The conventional answer has been to regard the drug as so attractive at first, so compelling afterward, that increased supply, whatever the reason for it, would automatically translate itself into increased demand. Why, then, was the geographical distribution of demand so limited? The efficiency with which the supply networks were thought to operate all over the country should have resulted in the reticulation of drug use far beyond the major ports of entry and distributing points—at least as widespread as the slot machines and gambling houses which preoccupied the Kefauver Committee's attention. If Meyer Lansky and Joe Adonis dominated the rackets of Miami, in league with Luciano and Santo Trafficante, who managed vast narcotics smuggling operations from Havana and used Florida as an entry port, why was the offense rate for the Florida area one of the lowest in the country? The answer, that narcotics which entered Florida were destined for New York, does not explain why the supply created a demand in the latter but not the former place.

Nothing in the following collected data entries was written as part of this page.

(** [dst.names().starts_with(src.names())]. *)
Fixpoint names_start_with (p pre : APath) : bool :=
  match pre, p with
  | [], _ => true
  | _ :: _, [] => false
  | a :: pre, b :: p => bool_decide (a = b) && names_start_with p pre
  end.

(** ** Well-formed paths *)

Definition name_ok (n : bytes) : Prop :=
  n ≠ [] ∧ existsb reserved n = false ∧ n ≠ DOT ∧ n ≠ DOTDOT.
Definition segment_ok (s : Segment) : Prop :=
  match s with Name n => name_ok n | Index i => 0 ≤ i ≤ U64_MAX end.
Definition vpath_ok (p : VPath) : Prop := Forall segment_ok p.
Definition apath_ok (p : APath) : Prop := Forall name_ok p.

(** ** Lemmas *)

Lemma pop_snoc {A} (l : list A) x : pop (l ++ [x]) = Some l.
Proof. unfold pop. rewrite rev_unit. by rewrite rev_involutive. Qed.

Lemma pop_Some {A} (l l' : list A) : pop l = Some l' → ∃ x, l = l' ++ [x].
Proof.
  unfold pop. destruct (rev l) as [|x t] eqn:E; [done|]. intros [= <-]. exists x.
  rewrite <- (rev_involutive l), E. done.
Qed.

Lemma APath_split_last_snoc p n : APath_split_last (p ++ [n]) = Some (p, n).
Proof. unfold APath_split_last. rewrite rev_unit. by rewrite rev_involutive. Qed.

Lemma APath_split_last_Some p h n : APath_split_last p = Some (h, n) → p = h ++ [n].
Proof.
  unfold APath_split_last. destruct (rev p) as [|x t] eqn:E; [done|]. intros [= <- <-].
  rewrite <- (rev_involutive p), E. done.
Qed.

Lemma names_start_with_spec p pre : names_start_with p pre = true ↔ pre `prefix_of` p.
Proof.
  revert p; induction pre as [|a pre IH]; intros [|b p]; simpl.
  - split; [intros _; apply prefix_nil|done].
  - split; [intros _; apply prefix_nil|done].
  - split; [done|]. by intros ?%prefix_nil_not.
  - rewrite andb_true_iff, bool_decide_eq_true, IH. split.
    + intros [-> ?]. by apply prefix_cons.
    + intros Hp. split; [by eapply prefix_cons_inv_1|by eapply prefix_cons_inv_2].
Qed.

Lemma validate_name_ok n : name_ok n → validate_name n = Ok tt.
Proof.
  intros (_ & Hr & ? & ?). unfold validate_name. rewrite Hr.
  rewrite bool_decide_eq_false_2; [done|]. naive_solver.
Qed.

Lemma validate_name_inv n u : n ≠ [] → validate_name n = Ok u → name_ok n.
Proof.
  unfold validate_name. intros ?. destruct (existsb reserved n) eqn:E; [done|].
  case_bool_decide; [done|]. intros _. split; naive_solver.
Qed.

(** *** Numbers *)

Lemma parse_digits_app max a b acc x :
  parse_digits max acc a = Some x → parse_digits max acc (a ++ b) = parse_digits max x b.
Proof.
  revert acc; induction a as [|c a IH]; intros acc; simpl; [by intros [= ->]|].
  destruct (in_range 48 57 c); [|done].
  destruct (acc * 10 + (c - 48) <=? max); [|done]. apply IH.
Qed.

Lemma in_range_spec lo hi b : in_range lo hi b = true ↔ lo ≤ b ≤ hi.
Proof. unfold in_range. rewrite andb_true_iff, !Z.leb_le. done. Qed.

Lemma parse_show_dec max fuel z acc :
  0 ≤ z < 10 ^ Z.of_nat fuel → z ≤ max → (0 < fuel)%nat →
  parse_digits max 0 (show_dec fuel z acc) = parse_digits max z acc.
Proof.
  revert z acc; induction fuel as [|fuel IH]; intros z acc Hz Hm Hf; [lia|]; simpl.
  rewrite Nat2Z.inj_succ, Z.pow_succ_r in Hz by lia.
  destruct (Z.ltb_spec z 10).
  - cbn [parse_digits].
    assert (in_range 48 57 (48 + z) = true) as -> by (apply in_range_spec; lia). cbv zeta.
    replace (0 * 10 + (48 + z - 48)) with z by lia.
    destruct (Z.leb_spec z max); [done|lia].
  - destruct fuel as [|fuel]; [change (10 ^ Z.of_nat 0) with 1 in Hz; lia|].
    pose proof (Z.div_mod z 10 ltac:(lia)). pose proof (Z.mod_pos_bound z 10 ltac:(lia)).
    rewrite IH by lia. cbn [parse_digits]. cbv zeta.
    assert (in_range 48 57 (48 + z mod 10) = true) as -> by (apply in_range_spec; lia).
    replace (z / 10 * 10 + (48 + z mod 10 - 48)) with z by lia.
    destruct (Z.leb_spec z max); [done|lia].
Qed.

Lemma show_dec_digits fuel z acc :
  0 ≤ z → Forall (λ b, 48 ≤ b ≤ 57) acc → Forall (λ b, 48 ≤ b ≤ 57) (show_dec fuel z acc).
Proof.
  revert z acc; induction fuel as [|fuel IH]; intros z acc Hz Ha; simpl; [done|].
  destruct (Z.ltb_spec z 10); [constructor; [lia|done]|].
  pose proof (Z.mod_pos_bound z 10 ltac:(lia)).
  apply IH; [apply Z.div_pos; lia|]. constructor; [lia|done].
Qed.

Lemma show_dec_ne fuel z acc : (0 < fuel)%nat → show_dec fuel z acc ≠ [].
Proof.
  revert z acc; induction fuel as [|fuel IH]; intros z acc ?; [lia|]; simpl.
  destruct (z <? 10); [done|]. destruct fuel; [done|]. apply IH; lia.
Qed.

Lemma show_u64_digits z : 0 ≤ z → Forall (λ b, 48 ≤ b ≤ 57) (show_u64 z).
Proof. intros. by apply show_dec_digits. Qed.

Lemma parse_show_u64 z : 0 ≤ z ≤ U64_MAX → parse_u64 (show_u64 z) = Some z.
Proof.
  intros Hz. unfold parse_u64.
  pose proof (show_u64_digits z ltac:(lia)) as Hd.
  assert (parse_digits U64_MAX 0 (show_u64 z) = Some z) as Hp.
  { unfold show_u64. rewrite parse_show_dec; [done|..]; unfold U64_MAX in *; lia. }
  destruct (show_u64 z) as [|b s] eqn:E; [by apply show_dec_ne in E; [|lia]|].
  assert (b ≠ 43) by (inversion Hd; lia).
  destruct b as [|p|p]; try done.
  repeat (destruct p as [p|p|]; try done).
Qed.

(** *** Splitting *)

Lemma split_on_app c a b :
  c ∉ a → split_on c (a ++ c :: b) = a :: split_on c b.
Proof.
  induction a as [|x a IH]; intros Ha; simpl; [by rewrite Z.eqb_refl|].
  destruct (Z.eqb_spec x c); [set_solver|]. by rewrite IH by set_solver.
Qed.

Lemma split_on_none c a : c ∉ a → split_on c a = [a].
Proof.
  induction a as [|x a IH]; intros Ha; simpl; [done|].
  destruct (Z.eqb_spec x c); [set_solver|]. by rewrite IH by set_solver.
Qed.

Lemma find_split_app c a b : c ∉ a → find_split c (a ++ c :: b) = Some (a, c :: b).
Proof.
  induction a as [|x a IH]; intros Ha; simpl; [by rewrite Z.eqb_refl|].
  destruct (Z.eqb_spec x c); [set_solver|]. by rewrite IH by set_solver.
Qed.

Lemma find_split_none c a : c ∉ a → find_split c a = None.
Proof.
  induction a as [|x a IH]; intros Ha; simpl; [done|].
  destruct (Z.eqb_spec x c); [set_solver|]. by rewrite IH by set_solver.
Qed.

Lemma find_split_Some c s a b :
  find_split c s = Some (a, b) → s = a ++ b ∧ ∃ b', b = c :: b'.
Proof.
  revert a b; induction s as [|x s IH]; intros a b; simpl; [done|].
  destruct (Z.eqb_spec x c) as [->|].
  - intros [= <- <-]. eauto.
  - destruct (find_split c s) as [[a' b']|] eqn:E; [|done]. intros [= <- <-].
    destruct (IH _ _ eq_refl) as [-> ?]. done.
Qed.

Lemma name_ok_not_in n : name_ok n → SLASH ∉ n ∧ LBRACK ∉ n ∧ RBRACK ∉ n.
Proof.
  intros (_ & Hr & _). assert (∀ b, b ∈ n → reserved b = false) as Hall.
  { intros b Hb%list_elem_of_In. apply not_true_iff_false. intros Hx.
    apply not_true_iff_false in Hr. apply Hr. apply existsb_exists. eauto. }
  split_and!; intros Hin%Hall; done.
Qed.

Lemma digits_not_in z c : 0 ≤ z → ¬ 48 ≤ c ≤ 57 → c ∉ show_u64 z.
Proof. intros Hz Hc Hin. pose proof (show_u64_digits z Hz) as Hd. rewrite Forall_forall in Hd. naive_solver. Qed.

(** *** One token: a name (or nothing) followed by indices *)

Definition is_index (s : Segment) : Prop := match s with Index i => 0 ≤ i ≤ U64_MAX | _ => False end.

There was obviously more to the picture than supply factors. Not only was the increased aggregate demand for narcotics concentrated geographically in the three largest cities in the country. Within these cities the demand was sharply differentiated by race and was characteristic of only the poorest sections, where the black population lived. This was one problem which did not have to be officially accounted for because officially it was barely acknowledged. Nevertheless, why them?

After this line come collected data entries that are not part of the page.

Fixpoint build_fresh (segments : VPath) (value : Value) : option Value :=
  match segments with
  | [] => Some value
  | Name n :: rest =>
      match build_fresh rest value with
      | Some c => Some (Node (bt_insert [] n c))
      | None => None
      end
  | Index i :: rest =>
      if i =? 0 then
        match build_fresh rest value with Some c => Some (List [c]) | None => None end
      else None
  end.

Fixpoint set_in (target : Value) (segments : VPath) (value : Value) : Value * bool :=
  match segments with
  | [] => (value, true)
  | first :: rest =>
      match target, first with
      | Node map, Name name =>
          match bt_get map name with
          | Some child =>
              let '(child, ok) := set_in child rest value in
              (Node (bt_insert map name child), ok)
          | None =>
              match build_fresh rest value with
              | Some sub => (Node (bt_insert map name sub), true)
              | None => (target, false)
              end
          end
      | List list, Index index =>
          match list !! Z.to_nat index with
          | Some child =>
              let '(child, ok) := set_in child rest value in
              (List (<[Z.to_nat index := child]> list), ok)
          | None =>
              if index =? blen list then
                match build_fresh rest value with
                | Some sub => (List (list ++ [sub]), true)
                | None => (target, false)
                end
              else (target, false)
          end
      | _, _ => (target, false)
      end
  end.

I have pointed out that blacks had been overrepresented among the numbers of heroin users in the North since the end of the First World War. In all likelihood they were young men at the onset of addiction, which was and has remained the typical pattern for most narcotic addicts. In 1916, 18.9 percent of the drug offenders appearing in the New York Court of Special Sessions were under 21. Later in 1919, of the first 3,000 patients admitted to the New York City Narcotic Clinic, 27.8 percent were under 20, and well over 90 percent of the total reported that they had been using drugs for two years or more."
The blacks attending the clinic were probably not recent immigrants to the city, but had either been born there to immigrant parents or had moved from the South quite early in their childhood. Likewise, the whites were mostly (69 percent) American-born, though of immigrant parents, with a disproportionately large number of Jews among them.85
The jump over time in the proportion of black drug-users is perfectly obvious, but so is the rise of the black population as a proportion of the total one. Had the rate of increase been the same in both cases, the number of black users would have risen, but the index would have remained constant, unless, of course, the susceptibility of blacks to drug use, as measured by the index, also increased.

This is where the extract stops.